Guidelines for investigating causality of sequence variants in human disease

Nature

508,

469–476

(24 April 2014)

doi:10.1038/nature13127

Received: 24 June 2013
Accepted: 05 February 2014
Published online: 23 April 2014

The discovery of rare genetic variants is accelerating, and clear guidelines for distinguishing disease-causing sequence variants from the many potentially functional variants present in any human genome are urgently needed. Without rigorous standards we risk an acceleration of false-positive reports of causality, which would impede the translation of genomic research findings into the clinical diagnostic setting and hinder biological understanding of disease. Here we discuss the key challenges of assessing sequence variants in human disease, integrating both gene-level and variant-level support for causality.

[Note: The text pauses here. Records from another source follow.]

(** One character inside a JSON string literal. *)
Definition escape_char (c : ascii) : string :=
  let n := nat_of_ascii c in
  let backslash := bytes [92%nat] in
  if (n =? 34)%nat then backslash +:+ dq
  else if (n =? 92)%nat then backslash +:+ backslash
  else if (n =? 8)%nat then backslash +:+ "b"
  else if (n =? 9)%nat then backslash +:+ "t"
  else if (n =? 10)%nat then backslash +:+ "n"
  else if (n =? 12)%nat then backslash +:+ "f"
  else if (n =? 13)%nat then backslash +:+ "r"
  else if (n <? 32)%nat then
    backslash +:+ "u00"
      +:+ String (hex_digit (n / 16)) (String (hex_digit (n mod 16)) EmptyString)
  else String c EmptyString.

Definition quote (s : string) : string :=
  dq +:+ String.concat EmptyString (map escape_char (list_ascii_of_string s)) +:+ dq.

(** [JSON.stringify(v)] without indentation. *)
Fixpoint JSON_stringify (v : JsValue) : string :=
  match v with
  | JNull => "null"
  | JBool b => if b then "true" else "false"
  | JNum n => pretty.pretty n
  | JReal text => text
  | JStr s => quote s
  | JArr items => "[" +:+ String.concat "," (map JSON_stringify items) +:+ "]"
  | JObj props =>
      "{" +:+ String.concat ","
                (map (λ kv : string * JsValue,
                        quote (fst kv) +:+ ":" +:+ JSON_stringify (snd kv)) props)
          +:+ "}"
  end.

(** A parser that knows the given values and nothing else: it reads back
    the serialisation of each of them and rejects every other text. It
    stands for [JSON.parse] where a run of the model needs one. *)
Definition parse_known (known : list JsValue) (text : string) : option JsValue :=
  List.find (λ v, String.eqb (JSON_stringify v) text) known.

(* ===================================================================== *)
(** * The result cache: [getCachedResult], [setCachedResult] *)
(* ===================================================================== *)

(** The store entry [jironautCache] is modelled by the mapping it encodes.
    The mapping is read into a plain object, so a key that names a member of
    [Object.prototype] and has no entry of its own still reads a value. *)
Definition Object_prototype : list string :=
  [ "constructor"; "__defineGetter__"; "__defineSetter__"; "hasOwnProperty";
    "__lookupGetter__"; "__lookupSetter__"; "isPrototypeOf";
    "propertyIsEnumerable"; "toString"; "valueOf"; "__proto__";
    "toLocaleString" ].

(** What [cache[input]] reads. *)
Inductive Lookup :=
| Own (text : string)
| Inherited (member : string)
| Missing.

Definition getCachedResult (cache : gmap string string) (input : string) : Lookup :=
  match cache !! input with
  | Some text => Own text
  | None =>
      if bool_decide (input ∈ Object_prototype) then Inherited input else Missing
  end.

We propose guidelines for summarizing confidence in variant pathogenicity and highlight several areas that require further resource development.

Subject terms:

Genetic testing

High-throughput sequencing approaches can generate detailed catalogues of genetic variation in both disease patients and the general population. However, for these technologies to have the greatest medical impact we must be able to separate genuine disease-causing or disease-associated genetic variants reliably from the broader background of variants present in all human genomes that are rare, potentially functional, but not actually pathogenic (Box 1) for the disease or phenotype under investigation.